Al di là della diagnosi categoriale quello che ci è utile è una descrizione del funzionamento del soggetto che è unico ed originale anche se alcuni aspetti delle sue condotte sono riconducibili alle categorie diagnostiche. Lui è molto di più.

CIOTTOLI DI PSICOPATOLOGIA GENERALE – La relazione terapeutica (Nr. 20)

 

Una volta fatta una ipotesi sul suo funzionamento gli va restituita allo scopo di riaggiustarla insieme, come il sarto che prova il vestito e poi  insieme vedono le modifiche da fare.

Si può mostrare inoltre al soggetto come ha appreso quella modalità di perseguire  gli scopi per lui importanti ed anche perché quest’ultimi sono tali.
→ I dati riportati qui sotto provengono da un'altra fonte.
(** On the overrides the five rules can produce, the sort changes nothing:
    the active set is the list of triggered overrides itself. *)
Lemma active_overrides_triggered
    (var : option Q) (pp spread : Q) (flag : bool) (reason : option string)
    (spike narr : bool) (op : PhysicalResult.t) (oh : HedgeResult.t) :
  OverrideEvaluation.active_overrides
    (evaluate_overrides var pp spread flag reason spike narr op oh)
  = triggered_overrides var pp spread flag reason spike narr.
Proof.
  rewrite active_overrides_sorted. apply sort_by_id.
  eapply StronglySorted_weaken; [| apply triggered_overrides_increasing].
  intros a b. simpl. lia.
Qed.

Lemma dominant_is_head (ev : OverrideEvaluation.t)
    (var : option Q) (pp spread : Q) (flag : bool) (reason : option string)
    (spike narr : bool) (op : PhysicalResult.t) (oh : HedgeResult.t) :
  ev = evaluate_overrides var pp spread flag reason spike narr op oh ->
  OverrideEvaluation.dominant_override ev
  = hd_error (OverrideEvaluation.active_overrides ev).
Proof.
  intros ->. unfold evaluate_overrides. cbv zeta. simpl.
  now destruct (Py.sort_by _ _).
Qed.

Lemma final_from_dominant (ev : OverrideEvaluation.t)
    (var : option Q) (pp spread : Q) (flag : bool) (reason : option string)
    (spike narr : bool) (op : PhysicalResult.t) (oh : HedgeResult.t) :
  ev = evaluate_overrides var pp spread flag reason spike narr op oh ->
  OverrideEvaluation.original_physical ev = op
  /\ OverrideEvaluation.original_hedge ev = oh
  /\ OverrideEvaluation.final_physical ev
     = match OverrideEvaluation.dominant_override ev with
       | Some d => replaced_by (Override.physical_action d) op
       | None => op
       end
  /\ OverrideEvaluation.final_hedge ev
     = match OverrideEvaluation.dominant_override ev with
       | Some d => replaced_by (Override.hedge_action d) oh
       | None => oh
       end.
Proof.
  intros ->. unfold evaluate_overrides. cbv zeta. simpl.
  destruct (Py.sort_by _ _); simpl; repeat split; reflexivity.
Qed.

(** C1: when some override is triggered, the dominant override is the
    triggered one with the lowest priority value (every other triggered
    override has a strictly larger one); the final physical and hedge
    recommendations are the dominant override's replacements where it
    supplies them and the originals where it does not, whatever the other
    triggered overrides are; the active set holds exactly the triggered
    overrides, in ascending order of priority. *)
Theorem evaluate_overrides_dominant
    (var : option Q) (pp spread : Q) (flag : bool) (reason : option string)
    (spike narr : bool) (op : PhysicalResult.t) (oh : HedgeResult.t) :
  let ev := evaluate_overrides var pp spread flag reason spike narr op oh in
  let trig := triggered_overrides var pp spread flag reason spike narr in
  trig <> [] ->
  exists d,
    OverrideEvaluation.dominant_override ev = Some d
    /\ In d trig
    /\ (forall o, In o trig -> o <> d ->
          (Override.priority d < Override.priority o)%Z)
    /\ OverrideEvaluation.final_physical ev
       = replaced_by (Override.physical_action d) op
    /\ OverrideEvaluation.final_hedge ev
       = replaced_by (Override.hedge_action d) oh
    /\ Permutation trig (OverrideEvaluation.active_overrides ev)
    /\ StronglySorted by_priority (OverrideEvaluation.active_overrides ev).
Proof.
  intros ev trig Hne.
  pose proof (active_overrides_sorted var pp spread flag reason spike narr
                op oh) as Hsort.
  pose proof (active_overrides_triggered var pp spread flag reason spike narr
                op oh) as Hact.
  pose proof (triggered_overrides_increasing var pp spread flag reason spike
                narr) as Hinc.
  fold ev in Hsort, Hact. fold trig in Hsort, Hact, Hinc.
  pose proof (dominant_is_head ev _ _ _ _ _ _ _ _ _ eq_refl) as Hdom.
  pose proof (final_from_dominant ev _ _ _ _ _ _ _ _ _ eq_refl)
    as (_ & _ & Hp & Hh).
  clearbody ev. rewrite Hact in Hdom.
  destruct trig as [| d rest] eqn:Etrig; [contradiction |].
  change (hd_error (d :: rest)) with (Some d) in Hdom.
  rewrite Hdom in Hp, Hh.
  exists d. repeat split; try assumption.
  - now left.
  - intros o [Ho | Ho] Hod; [congruence |].
    inversion Hinc as [| ? ? _ Hall]; subst.
    rewrite Forall_forall in Hall. now apply Hall.
  - rewrite Hsort. apply sort_by_perm.
  - rewrite Hsort. apply (sort_by_sorted Override.priority).
Qed.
Infine gli si può far valutare i costi di una simile strategia, soprattutto se rigida e senza alternative sottolineando contemporaneamente il ruolo adattivo e di salvavita che ha avuto nel contesto di apprendimento, ma che ora la guerra è finita e il panorama cambiato.

Il processo di cambiamento – che può essere graduale e/o minor se si colloca a livello delle strategie di perseguimento o  rivoluzionario e/o maior se coinvolge gli scopi – lo si attua con tutte le tecniche a disposizione (la cassetta degli attrezzi) cognitivo comportamentali e non solo, avendo come obiettivo di esplorare con lui territori prima off limits ampliando dunque i gradi di libertà del sistema ad entrambi i livelli (scopi e strategie).
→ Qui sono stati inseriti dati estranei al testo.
(** * A vector memory store with a local and a remote backend

    Shallow embedding of the [MemoryDB] class of [index.js] (the
    in-process store with brute-force cosine search, capacity eviction and
    JSON persistence, and the adapter that delegates to a Qdrant server),
    followed by the properties of the specification checked against it.

    Conventions of the embedding.
    - A JavaScript Number is an IEEE-754 binary64 value: Rocq's primitive
      [float], whose operations the kernel evaluates and whose laws
      ([FloatAxioms]) relate them to [SpecFloat].
    - Array sizes, [maxSize] and [limit] are integers ([nat], [Z]).
    - [randomUUID()], [Date.now()], [new Date().toISOString()], the snapshot
      file and the Qdrant server are the environment: their results are
      arguments or explicit state.
    - An [async] method is a function of the state it runs in; a rejected
      promise is the [Throw] outcome. *)

From Stdlib Require Import Reals Lra.
From Stdlib Require Import String Ascii.
From Stdlib Require Import List ZArith Bool Lia Sorted Permutation.
From Stdlib Require Import Uint63 Floats.
From Stdlib Require DecimalString.
Import ListNotations.

#[local] Set Warnings "-inexact-float,-register-all".

(* ================================================================= *)
(** * Part I. The embedding                                         *)
(* ================================================================= *)

(** ** Constants ([index.js], lines 18-27) *)

Definition MEMORY_CATEGORIES : list string :=
  ["fact"; "preference"; "decision"; "entity"; "other"]%string.
Definition DEFAULT_MAX_MEMORY_SIZE : Z := 1000.
Definition VECTOR_DIM : Z := 384.

Module SIMILARITY_THRESHOLDS.
Definition DUPLICATE : float := 0.95%float.
Definition HIGH : float := 0.7%float.
Definition MEDIUM : float := 0.5%float.
Definition LOW : float := 0.3%float.
End SIMILARITY_THRESHOLDS.

(** ** JavaScript built-ins used by the class *)

(** [a[i]] used as a number.  Reading past the end of an array yields
    [undefined], and [ToNumber(undefined)] is [NaN]; the class only ever
    multiplies what it reads. *)
Definition idx {N : Type} (undef : N) (a : list N) (i : nat) : N := nth i a undef.

(** [Array.prototype.sort(comparefn)].  ECMAScript requires the sort to be
    stable, and for a consistent comparator the sorted array is unique: it
    is the one stable insertion builds.  [after y x] stands for
    [comparefn(y, x) > 0], "y sorts after x"; a comparator result of [NaN]
    counts as [0].

    A key that is NaN makes the comparators of this module inconsistent.
    ECMAScript then leaves the order to the engine, and what [js_sort]
    returns on such an array is not meant to be the engine's order: it is
    still a permutation of the array, and every property below that
    speaks of the order is stated for keys that are numbers. *)
Section ArraySort.
Context {A : Type}.
Variable after : A -> A -> bool.

Fixpoint insert (x : A) (l : list A) : list A :=
  match l with
  | [] => [x]
  | y :: l' => if after y x then x :: y :: l' else y :: insert x l'
  end.

Definition js_sort (l : list A) : list A :=
  fold_left (fun acc x => insert x acc) l [].

End ArraySort.

(** [Array.prototype.shift()]: drops the first element, if any. *)
Definition shift {A : Type} (l : list A) : list A := tl l.

(** [Array.prototype.slice(0, limit)] for an integer [limit]; a negative
    end counts from the end of the array. *)
Definition slice0 {A : Type} (l : list A) (limit : Z) : list A :=
  if (limit <? 0)%Z
  then firstn (length l - Z.to_nat (- limit)) l
  else firstn (Z.to_nat limit) l.

(** [Array.prototype.findIndex]; [None] stands for [-1]. *)
Fixpoint findIndex {A : Type} (p : A -> bool) (l : list A) : option nat :=
  match l with
  | [] => None
  | x :: l' => if p x then Some 0 else option_map S (findIndex p l')
  end.

(** [Array.prototype.splice(index, 1)]. *)
Fixpoint splice1 {A : Type} (index : nat) (l : list A) : list A :=
  match index, l with
  | _, [] => []
  | O, _ :: l' => l'
  | S i, x :: l' => x :: splice1 i l'
  end.

(** [String.prototype.includes]. *)
Fixpoint includes (s sub : string) : bool :=
  String.prefix sub s ||
  match s with
  | EmptyString => false
  | String _ s' => includes s' sub
  end.

(** ** Data model *)

(** What callers pass to [store]: [{ text, vector, category, importance }]. *)
Record Entry := {
  entry_text : string;
  entry_vector : list float;
  entry_category : string;
  entry_importance : float
}.

(** A stored record: [{ id, ...entry, createdAt }]. *)
Record MemoryRecord := {
  id : string;
  text : string;
  vector : list float;
  category : string;
  importance : float;
  createdAt : float
}.

(** One element of a search result: [{ entry, score }]. *)
Record SearchResult := {
  entry : MemoryRecord;
  score : float
}.

(** The fields of a [MemoryDB] instance.  In remote mode the class sets
    neither [memoryStore] nor [maxSize] nor [persistPath]; they are then
    never read, and hold [[]], [0] and [None] here.  The [client] field
    is the argument [client] of the methods below.  [maxSize] is a number
    of records (the option [maxMemorySize], range 100-1000000): an
    integer. *)
Record MemoryDB := {
  useMemoryFallback : bool;
  memoryStore : list MemoryRecord;
  collectionName : string;
  maxSize : Z;
  initialized : bool;
  persistPath : option string
}.

Definition set_memoryStore (db : MemoryDB) (st : list MemoryRecord) : MemoryDB :=
  {| useMemoryFallback := useMemoryFallback db; memoryStore := st;
     collectionName := collectionName db; maxSize := maxSize db;
     initialized := initialized db; persistPath := persistPath db |}.

Definition set_initialized (db : MemoryDB) : MemoryDB :=
  {| useMemoryFallback := useMemoryFallback db; memoryStore := memoryStore db;
     collectionName := collectionName db; maxSize := maxSize db;
     initialized := true; persistPath := persistPath db |}.

(** Truthiness of an optional string ([null], [undefined] and [''] are
    falsy). *)
Definition truthy (s : option string) : bool :=
  match s with
  | None => false
  | Some s => negb (s =? "")%string
  end.

(** ** Similarity ([search], lines 172-181)

    The loop is written once over the arithmetic it uses, so that it can
    be read both in binary64 (what runs) and in exact real arithmetic
    (what the formula means). *)
Section Cosine.
Context {N : Type}.
Variables (zero undef : N) (add mul div : N -> N -> N) (sqrt : N -> N).
Variable is_zero : N -> bool.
La strada maestra comunque è l’atteggiamento di fondo da tenere nei suoi confronti che definirei come “percepirlo e trattarlo come non si è mai permesso di essere per consentirglielo”. Credo che questa percezione di come l’altro avrebbe potuto e forse voluto essere e non è stato sia decisiva e deve essere sincera; poi tutto il resto protocolli, tecniche ecc. segue di conseguenza.

L’importante è procedere con un idea in testa sul cambiamento che si vuole ottenere, il resto viene da sé.

Ad esempio se voglio che aumenti l’autostima, l’atteggiamento sarà genericamente validante e incoraggiante. Se voglio che smetta di costringersi ad essere il migliore per essere considerato, lo coccolerò quando sta in difficoltà. Due esempi fuori contesto, dunque più freddi e chiari.

Se voglio  tornare a casa devo rappresentarmi questo desiderio. Poi scegliere l’autobus, la metropolitana, i piedi o il taxi dipenderà dalla distanza, da me in quel preciso giorno, dal tempo e dalle risorse. Se voglio conquistare una donna (uomo) il protocollo non è standard manco per Salvkovsky, e dipende da come è lei (o meglio da come penso che sia), da come sono le condizioni esterne al momento, da come sono io. L’importante non è avere la ricetta giusta ma un metodo per la correzione degli errori che certamente ci saranno e in terapia questo metodo di aggiustamento della mira è la condivisione col paziente.

Questo discorsetto mi pare relativizzi molto le diagnosi, i protocolli e le tecniche (tutto quello che da certezze sob!) e valorizzi la formulazione del caso e l’atteggiamento nella relazione terapeutica.